The announcement of a new pope in the Catholic Church is not simply the change of leadership of the church’s one billion followers; it is also in many ways the ushering in of a change in emphasis in the life and mission of the church. Throughout the history of the Catholic Church different popes have laid theological and/or pastoral emphasis on one issue or another.

Different popes have come to be known and remembered for their unique contribution in the teaching, mission and life of the Church. Pope Leo XIII for example is identified by the first social justice encyclical, Rerum Novarum. Pope John XXIII is often associated with the Aggiornamento of the Church. It was in his papacy that the church opened itself up to the winds of change and embraced a mutual exchange with the ideas of the day and the world. Pope John Paul II, popularly proclaimed Santo Subito (make him a saint now) after his death, was well known for his pastoral outreach. In his papacy he undertook more pastoral trips to various parts of the world than all his predecessors combined. He was particularly close to the youth and developed the popularly known Theology of the Body, a comprehensive and integrated vision of the human person. Pope Emeritus Benedict XVI, a theological scholar and professor, left a lasting theological heritage with his many writings and theological reflections. His books Jesus of Nazareth, amongst many others, sought to discern the face and the person of Christ. This theological endeavor was to be Joseph Ratzinger/Benedict XVI’s contribution and legacy to the Church of Christ.

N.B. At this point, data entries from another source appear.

(** The number [strconv.Atoi] returns, with its error too. *)
Definition atoiValue (s : string) : Z :=
  match parseInt s with
  | Ok n => n
  | Err (EMsg m) => if String.eqb m "value out of range" then (if hasPrefix s "-" then minInt64 else maxInt64) else 0
  | Err _ => 0
  end.

Section web.
Context (a : app) `{Unicode} `{Passwords}.

(** ** Resource limits of a form *)
Definition planLimits (r : web.request) : result Resources.t :=
  let value := web.FormValue r "plan" in
  limits ← (if String.eqb value "small" then Ok (Resources.mk 384 (fscale 1 (-1)))
            else if String.eqb value "" || String.eqb value "standard" then Ok (Resources.mk 768 (fofZ 1))
            else if String.eqb value "large" then Ok (Resources.mk 1536 (fofZ 2))
            else if String.eqb value "custom" then
              match parseInt (web.FormValue r "memory_mb") with
              | Err _ => Err (EMsg "invalid memory limit")
              | Ok m => match parseFloat (web.FormValue r "cpus") with
                        | Err _ => Err (EMsg "invalid CPU limit")
                        | Ok c => Ok (Resources.mk m c)
                        end
              end
            else Err (EMsg "invalid resource plan"));
  _ ← validateResources limits; Ok limits.

Definition formResources (r : web.request) : M pop Resources.t :=
  let value := web.FormValue r "plan" in
  if negb (hasPrefix value "saved-") then lift (planLimits r)
  else
    let id := trimPrefix value "saved-" in
    if negb (ValidID id) then fail (EMsg "invalid resource plan")
    else
      plans ← host (ListResourcePlans (storePath a));
      match find (fun p => String.eqb (ResourcePlan.ID p) id) plans with
      | Some p => lift (_ ← validateResources (ResourcePlan.Resources p); Ok (ResourcePlan.Resources p))
      | None => fail (EMsg "resource plan no longer exists; reload the page")
      end.

Definition sitePath (site : Site.t) : string := "/sites/" +:+ Site.ID site.
Definition running_ (s : Site.t) : Site.t := setHealth "" (setStatus StatusRunning "" s).

(** A site that must be stored, or the request ends with status 500. *)
Definition storedOr (site : Site.t) (text : string) (k : M pop reply) : M pop reply :=
  saved ← try (putSite a site);
  match saved with Err _ => mret (errorReply 500 text) | Ok _ => k end.

(** The tracked request of a handler. *)
Definition track {A} (site : Site.t) (kind path : string) (body : result json) (decode : string -> result A) : M pop (Site.t * result A) :=
  callTracked a site kind path body 200 decode.
Definition trackUnit (site : Site.t) (kind path : string) (body : result json) : M pop (Site.t * result unit) :=
  callTracked a site kind path body 204 ignored.

(** ** Creating a site *)
Definition newSite (r : web.request) (id domain : string) (limits : Resources.t) (at_ : time) : Site.t :=
  Site.mk id domain (trimSpace (web.FormValue r "title")) (trimSpace (web.FormValue r "email")) (Resources.MemoryMB limits) (Resources.CPUs limits)
    StatusCreating "" at_ [] BackupPolicyJSON.zero false None "" zeroTime.

(** [createSite] once the site is stored: the call, and its outcome. *)
Definition installSite (r : web.request) (site : Site.t) (dbPassword adminPassword : string) : M pop reply :=
  tracked ← trackUnit site "create" "/create" (createJSON (CreateRequest.mk site (randomPassword dbPassword) (randomPassword adminPassword)));
  let '(site, outcome) := tracked in
  match outcome with
  | Err e =>
      let site := setStatus StatusFailed (errorText e) site in
      _ ← try (putSite a site);
      shown ← render a r (failure ("Site creation failed: " +:+ errorText e));
      _ ← record_ a "create" site false (errorText e);
      mret shown
  | Ok _ =>
      let site := running_ site in
      storedOr site "site created but status could not be saved" (
        _ ← record_ a "create" site true "";
        redirectWithFlash ("Site created. WordPress username: admin. Password (save now): " +:+ randomPassword adminPassword) "")
  end.

(** [createSite] once the site is checked: capacity and credentials. *)
Definition submitSite (r : web.request) (site : Site.t) (limits : Resources.t) : M pop reply :=
  capacity ← try (capacityOf a "");
  match capacity with
  | Err _ => render a r (page "new" "" "" (say r "capacity_unavailable"))
  | Ok capacity =>
      match checkHost capacity limits with
      | Err e => render a r (page "new" "" "" (errorText e))
      | Ok _ =>
          passwords ← try (dbPassword ← host (perform (ORand 24)); adminPassword ← host (perform (ORand 24)); mret (dbPassword, adminPassword));
          match passwords with
          | Ok (dbPassword, adminPassword) =>
              storedOr site "unable to save site" (installSite r site dbPassword adminPassword)
          | Err _ => mret (errorReply 500 "unable to create credentials")
          end
      end
  end.

Definition createSite (busy : bool) (r : web.request) : M pop reply :=
  if busy then mret (errorReply 409 busyText)
  else
    b ← try (host (perform (ORand 8)));
    match b with
    | Err _ => render a r (failure "Unable to generate site ID")
    | Ok b =>
        let id := newID b in
        let domain := web.FormValue r "domain" in
        match NormalizeDomain (if String.eqb (trimSpace domain) "" then id +:+ ".localhost" else domain) with
        | Err e => render a r (failure (errorText e))
        | Ok domain =>
            limits ← try (formResources r);
            match limits with
            | Err e => render a r (page "new" "" "" (errorText e))
            | Ok limits =>
                created ← now;
                let site := newSite r id domain limits created in
                match ValidateSite site with
                | Err e => render a r (failure (errorText e))
                | Ok _ =>
                    sites ← try (host (List_ (storePath a)));
                    match sites with
                    | Err _ => mret (errorReply 500 "unable to read sites")
                    | Ok sites =>
                        if existsb (fun s => String.eqb (Site.Domain s) domain) sites then render a r (failure "Domain already belongs to a site")
                        else submitSite r site limits
                    end
                end
            end
        end
    end.

(** ** Backups *)
Definition backupsPath (site : Site.t) : string := sitePath site +:+ "/backups".
Definition addToList (b : Backup.t) (site : Site.t) : Site.t := setBackups (Site.Backups site ++ [b])%list site.

Definition backupSite (r : web.request) (site : Site.t) : M pop reply :=
  if negb (isRunning site) then mret (errorReply 409 "site must be running")
  else
    at_ ← now;
    made ← performBackup a site BackupSourceManual at_;
    let '(site, outcome) := made in
    match outcome with
    | Err e => _ ← record_ a "backup" site false (errorText e); render a r (failure ("Backup failed: " +:+ errorText e))
    | Ok backup =>
        let site := addToList backup site in
        storedOr site "backup completed but metadata could not be saved" (
          _ ← record_ a "backup" site true (Backup.ID backup);
          redirectWithFlashTo (backupsPath site) "Backup completed and verified" "")
    end.

(** The schedule a form asks for. *)
Definition formSchedule (r : web.request) (p : BackupPolicy.t) : BackupPolicy.t :=
  let enabled := String.eqb (web.FormValue r "enabled") "on" in
  let number key standard := match parseInt (web.FormValue r key) with
                             | Ok n => n
                             | Err _ => if enabled then atoiValue (web.FormValue r key) else standard
                             end in
  BackupPolicy.mk enabled (number "interval_hours" 24) (number "retention" 7) (BackupPolicy.NextRunAt p) (BackupPolicy.LastAttemptAt p)
    (BackupPolicy.LastSuccessAt p) (BackupPolicy.LastError p).
Definition scheduled (p : BackupPolicy.t) (next : time) : BackupPolicy.t :=
  BackupPolicy.mk (BackupPolicy.Enabled p) (BackupPolicy.IntervalHours p) (BackupPolicy.Retention p) next (BackupPolicy.LastAttemptAt p)
    (BackupPolicy.LastSuccessAt p) "".
Definition scheduleText (p : BackupPolicy.t) : string :=
  "enabled=" +:+ (if BackupPolicy.Enabled p then "true" else "false") +:+ " interval=" +:+ itoa (BackupPolicy.IntervalHours p) +:+ "h retention=" +:+
  itoa (BackupPolicy.Retention p).

Definition saveBackupSchedule (r : web.request) (site : Site.t) : M pop reply :=
  let policy := formSchedule r (Site.BackupPolicy site) in
  match ValidateBackupPolicy policy with
  | Err e => render a r (page "backups" (Site.ID site) "" (errorText e))
  | Ok _ =>
      next ← (if BackupPolicy.Enabled policy then at_ ← now; mret (at_ + hours (BackupPolicy.IntervalHours policy)) else mret zeroTime);
      let site := setPolicy (scheduled policy next) site in
      storedOr site "unable to save backup schedule" (
        _ ← record_ a "backup-schedule" site true (scheduleText policy);
        redirectWithFlashTo (backupsPath site) "Backup schedule saved" "")
  end.

Definition hasBackup (id : string) (site : Site.t) : bool := existsb (fun b => String.eqb (Backup.ID b) id) (Site.Backups site).

Definition deleteBackup (r : web.request) (site : Site.t) : M pop reply :=
  let id := web.FormValue r "backup_id" in
  if negb (String.eqb (web.FormValue r "confirm") (Site.Domain site)) || negb (ValidBackupID id)
  then render a r (failure "Domain confirmation or backup ID did not match")
  else if negb (hasBackup id site) then mret (errorReply 400 "unknown backup")
  else
    done ← try (deleteBackupCall a (Site.ID site) id);
    match done with
    | Err e => _ ← record_ a "backup-delete" site false (errorText e); render a r (failure ("Backup deletion failed: " +:+ errorText e))
    | Ok _ =>
        let site := setBackups (filter (fun b => Backup.ID b <> id) (Site.Backups site)) site in
        storedOr site "backup deleted but metadata could not be saved" (
          _ ← record_ a "backup-delete" site true id;
          redirectWithFlashTo (backupsPath site) "Backup deleted" "")
    end.

(** ** Updates and restores *)
Definition safetyBackup (at_ : time) : M pop string := b ← host (perform (ORand 4)); mret (newBackupID at_ b).

(** The safety backup of a site is made, listed and stored before [k]. *)
Definition withSafety (r : web.request) (site : Site.t) (id what : string) (onError : Site.t -> error -> M pop unit) (k : Site.t -> M pop reply)
  : M pop reply :=
  made ← track site "safety-backup" "/backup" (backupRequestJSON (BackupRequest.mk site id)) (reads backupFields zeroBackup);
  let '(site, outcome) := made in
  match outcome with
  | Err e => _ ← onError site e; render a r (failure (what +:+ " stopped because the safety backup failed: " +:+ errorText e))
  | Ok safety =>
      let site := addToList (Backup.mk (Backup.ID safety) (Backup.CreatedAt safety) BackupSourceSafety) site in
      saved ← try (putSite a site);
      match saved with
      | Err _ => render a r (failure (what +:+ " stopped because safety backup metadata could not be saved"))
      | Ok _ => k site
      end
  end.

Definition updateSite (r : web.request) (site : Site.t) : M pop reply :=
  if negb (isRunning site) then mret (errorReply 409 "site must be running")
  else
    at_ ← now;
    id ← try (safetyBackup at_);
    match id with
    | Err _ => mret (errorReply 500 "unable to generate safety backup ID")
    | Ok id =>
        withSafety r site id "Update" (fun site e => record_ a "update" site false (errorText e)) (fun site =>
          done ← trackUnit site "update" "/update" (updateJSON (UpdateRequest.mk site));
          let '(site, outcome) := done in
          match outcome with
          | Err e =>
              _ ← record_ a "update" site false (errorText e);
              render a r (failure ("WordPress update failed. Safety backup retained: " +:+ id +:+ ". " +:+ errorText e))
          | Ok _ =>
              storedOr site "operation completed but metadata could not be saved" (
                _ ← record_ a "update" site true ("safety backup " +:+ id);
                redirectWithFlashTo (sitePath site +:+ "/updates")
                  ("WordPress core, database, plugins, and themes updated. Safety backup retained: " +:+ id) "")
          end)
    end.

Definition restorable (s : Site.t) : bool :=
  String.eqb (Site.Status s) StatusRunning || String.eqb (Site.Status s) StatusStopped || String.eqb (Site.Status s) StatusUnhealthy.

Pope Francis is in no way different. He comes to the highest office of the Catholic Church and in ways particular to the person that he is, makes a unique contribution to the life and mission of the Church just as his predecessors have, in their own ways. Since his election in March 2013 Pope Francis has undertaken to transform the culture of the church.

In the four years of his papacy, Pope Francis has written one encyclical, two apostolic exhortations, new dicasteries (for Promoting Integral Human Development, and for Laity, Family and Life), created 56 new cardinals, 19 of them coming from countries that have never before had cardinals. He has visited 23 countries and made 12 visits within Italy. In the digital age he has 3.6 million Instagram followers and 33 million Twitter followers.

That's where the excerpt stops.